(** The loop over the retained samples. *)
Definition samples_loop (process_ids possible_inputs : list string)
    (inputs : list (list Q)) (flows : list matrix) (Np : nat)
    (rows : list sample_edge) : res (list sample_edge) :=
  for_each (range (shape0 flows)) (fun i rows =>
    rows ← sample_inputs_loop possible_inputs inputs i rows;
    sample_cells_loop process_ids Np flows i rows) rows.

Definition flows_from_trace {M} (processes : registry M)
    (possible_inputs : list string) (t : trace) (nburn thin : Z)
    : res (list sample_edge) :=
  inputs ← trace_inputs t nburn thin;
  flows ← trace_F t nburn thin;
  let process_ids := keys processes in
  let Np := shape1 flows in
  let rows := [] in
  samples_loop process_ids possible_inputs inputs flows Np rows.

(** The defaults of the signature: [nburn=100, thin=10]. *)
Definition default_nburn : Z := 100.
Definition default_thin : Z := 10.

Definition demo_sample (a b : Q) : sample :=
  Sample [a; 0]%Q [[0; b]; [0; 0]]%Q.

Definition demo_trace : trace :=
  [demo_sample 1 2; demo_sample 3 0; demo_sample 0 4; demo_sample 5 6;
   demo_sample 7 8].

(** ** Notebook wrappers: [animate_samples] *)

(** Calls into the notebook front end (floweaver, ipywidgets, the clock)
    act on a world [W] and may raise; the world keeps the changes made
    before an exception escapes. *)
Definition io (W A : Type) : Type := W -> res A * W.

Definition io_ret {W A} (a : A) : io W A := fun w => (Ok a, w).

Definition io_bind {W A B} (m : io W A) (k : A -> io W B) : io W B :=
  fun w =>
    match m w with
    | (Ok a, w') => k a w'
    | (Raise e, w') => (Raise e, w')
    end.

#[export] Instance io_mret {W} : MRet (io W) := @io_ret W.
#[export] Instance io_mbind {W} : MBind (io W) :=
  fun A B k m => io_bind m k.

(** A pure computation run inside the notebook. *)
Definition lift {W A} (m : res A) : io W A := fun w => (m, w).

(** [try: body  except KeyboardInterrupt: handler]. *)
Definition try_except_KeyboardInterrupt {W A} (body handler : io W A)
    : io W A :=
  fun w =>
    match body w with
    | (Raise KeyboardInterrupt, w') => handler w'
    | r => r
    end.

(** [for x in xs: body] for a body that only acts on the world. *)
Fixpoint io_for {W A} (xs : list A) (body : A -> io W unit) : io W unit :=
  match xs with
  | [] => io_ret tt
  | x :: rest => io_bind (body x) (fun _ => io_for rest body)
  end.

(** [range(start, stop, step)] for a positive [step]. *)
Definition range3 (start stop step : nat) : list nat :=
  map (fun k => start + k * step)
      (seq 0 ((stop - start + (step - 1)) / step)).

(** The external calls of the animation, as the source makes them. *)
Class Notebook (W Sdd Dataset Widget : Type) : Type := {
  (** [Dataset(df)] *)
  make_dataset : list edge -> io W Dataset;
  (** [weave(sdd, dataset).to_widget(width=.., height=.., margins=..)] *)
  weave_to_widget : Sdd -> Dataset -> nat -> nat -> io W Widget;
  (** [widget.links = new_widget.links] on the displayed widget *)
  set_links : Widget -> io W unit;
  (** [widget.set_scale()] on the displayed widget *)
  set_scale : io W unit;
  (** [time.sleep(seconds)] *)
  sleep : Q -> io W unit
}.

Section AnimateSamples.
Context {W Sdd Dataset Widget M : Type} `{!Notebook W Sdd Dataset Widget}.
Variables (processes : registry M) (possible_inputs : list string).
Variables (t : trace) (sdd : Sdd) (rescale : bool).

(** The closure [dataset(isamp)]. *)
Definition dataset (isamp : nat) : io W Dataset :=
  s ← lift (getitem t isamp);
  let I := sample_inputs s in
  let F := sample_F s in
  df ← lift (inputs_flows_as_dataframe processes possible_inputs I F);
  make_dataset df.

(** The closure [update(isamp)]. *)
Definition update (isamp : nat) : io W unit :=
  d ← dataset isamp;
  new_widget ← weave_to_widget sdd d 600 300;
  set_links new_widget.

(** One iteration of the loop in [play]. *)
Definition play_step (i : nat) : io W unit :=
  _ ← update i;
  _ ← (if rescale then set_scale else io_ret tt);
  sleep (1 # 2).

(** The body of the [try] in [play]. *)
Definition play_loop : io W unit :=
  io_for (range3 0 (length t) 10) play_step.

(** The click handler [play(_)]. *)
Definition play : io W unit :=
  try_except_KeyboardInterrupt play_loop (io_ret tt).

End AnimateSamples.

(** A scripted notebook: the world is the list of calls still to be
    answered with an exception ([Some e]) or a normal return ([None]),
    together with the log of calls made so far. *)
Inductive call : Type :=
| CallDataset (rows : nat)
| CallWeave (width height : nat)
| CallSetLinks
| CallSetScale
| CallSleep (seconds : Q).

Definition script : Type := (list (option exn) * list call)%type.

Definition scripted {A} (c : call) (a : A) : io script A :=
  fun w =>
    match w with
    | (Some e :: pending, log) => (Raise e, (pending, log ++ [c]))
    | (None :: pending, log) => (Ok a, (pending, log ++ [c]))
    | ([], log) => (Ok a, ([], log ++ [c]))
    end.

#[export] Instance scripted_notebook : Notebook script unit unit unit := {
  make_dataset df := scripted (CallDataset (length df)) tt;
  weave_to_widget _ _ w h := scripted (CallWeave w h) tt;
  set_links _ := scripted CallSetLinks tt;
  set_scale := scripted CallSetScale tt;
  sleep s := scripted (CallSleep s) tt
}.

(** ** Credible-interval scales *)

(** [pm.hpd(x)]: the bounds of the credible interval of the samples, as
    an array; computed by pymc3. *)
Class Pymc3 : Type := pm_hpd : list Q -> res (list Q).

(** The [measures] mapping handed to a scale by floweaver. *)
Abbreviation measures := (gmap string (list Q)).

(** [measures[key]]. *)
Definition measures_getitem (m : measures) (key : string) : res (list Q) :=
  match m !! key with
  | Some v => Ok v
  | None => Raise (KeyError key)
  end.

(** [x.mean()] of a one-dimensional array. *)
Definition mean (x : list Q) : Q :=
  (foldr Qplus 0 x / inject_Z (Z.of_nat (length x)))%Q.

Section HpdRange.
Context `{!Pymc3}.

Definition hpd_range (x : list Q) : res Q :=
  hpd ← pm_hpd x;
  hi ← getitem hpd 1;
  lo ← getitem hpd 0;
  Ok (hi - lo)%Q.
End HpdRange.

(** The two subclasses of [floweaver.QuantitativeScale] the module
    defines; each overrides [get_value] only. *)
Inductive scale_class : Type :=
| AbsoluteHPDRange
| NormalisedHPDRange.

(** A scale object: its class and the state every
    [floweaver.QuantitativeScale] carries. *)
Record quantitative_scale (Palette : Type) : Type := QuantitativeScale {
  cls : scale_class;
  attr : string;
  palette : Palette;
  domain : option (Q * Q)
}.
Arguments QuantitativeScale {Palette} cls attr palette domain.
Arguments cls {Palette} _.
Arguments attr {Palette} _.
Arguments palette {Palette} _.
Arguments domain {Palette} _.

Module AbsoluteHPDRangeScale.
Section Methods.
Context `{!Pymc3} {Palette Link : Type}.

Definition get_value (self : quantitative_scale Palette) (link : Link)
    (m : measures) : res Q :=
  v ← measures_getitem m "value";
  hpd_range v.
End Methods.
End AbsoluteHPDRangeScale.

Module NormalisedHPDRangeScale.
Section Methods.
Context `{!Pymc3} {Palette Link : Type}.

Definition get_value (self : quantitative_scale Palette) (link : Link)
    (m : measures) : res Q :=
  v ← measures_getitem m "value";
  r ← hpd_range v;
  v' ← measures_getitem m "value";
  Ok (r / mean v')%Q.
End Methods.
End NormalisedHPDRangeScale.

(** [scale.get_value(link, measures)], dispatched on the class of the
    scale object. *)
Definition get_value `{!Pymc3} {Palette Link : Type}
    (self : quantitative_scale Palette) (link : Link) (m : measures)
    : res Q :=
  match cls self with
  | AbsoluteHPDRange => AbsoluteHPDRangeScale.get_value self link m
  | NormalisedHPDRange => NormalisedHPDRangeScale.get_value self link m
  end.

(** A stand-in for [pm.hpd] used to run the scales: the smallest and the
    largest sample. *)
Definition Qmin_list (x : list Q) : Q :=
  foldr (fun a b => if Qle_bool a b then a else b) (hd 0%Q x) x.
Definition Qmax_list (x : list Q) : Q :=
  foldr (fun a b => if Qle_bool a b then b else a) (hd 0%Q x) x.
Definition full_range_hpd : Pymc3 :=
  fun x => Ok [Qmin_list x; Qmax_list x].

(** ** [rgb2hex] *)

(** [np.round]: to the nearest integer, halves to the even neighbour. *)
Definition np_round (x : Q) : Z :=
  let f := Qfloor x in
  match ((x - inject_Z f) ?= 1 # 2)%Q with
  | Lt => f
  | Gt => (f + 1)%Z
  | Eq => if Z.even f then f else (f + 1)%Z
  end.

Definition hex_digit (d : N) : ascii :=
  nth (N.to_nat d) (list_ascii_of_string "0123456789abcdef") "0"%char.

Fixpoint to_hex_aux (fuel : nat) (n : N) (acc : string) : string :=
  match fuel with
  | O => acc
  | S fuel' =>
      let acc' := String (hex_digit (n mod 16)) acc in
      if (n / 16 =? 0)%N then acc' else to_hex_aux fuel' (n / 16)%N acc'
  end.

::::

## Work item
Repeat the data above starting at the line with "nth (N.to_nat d)" and ending at its last line, exactly, with no other lines.

## Solution to the exercise
  nth (N.to_nat d) (list_ascii_of_string "0123456789abcdef") "0"%char.

Fixpoint to_hex_aux (fuel : nat) (n : N) (acc : string) : string :=
  match fuel with
  | O => acc
  | S fuel' =>
      let acc' := String (hex_digit (n mod 16)) acc in
      if (n / 16 =? 0)%N then acc' else to_hex_aux fuel' (n / 16)%N acc'
  end.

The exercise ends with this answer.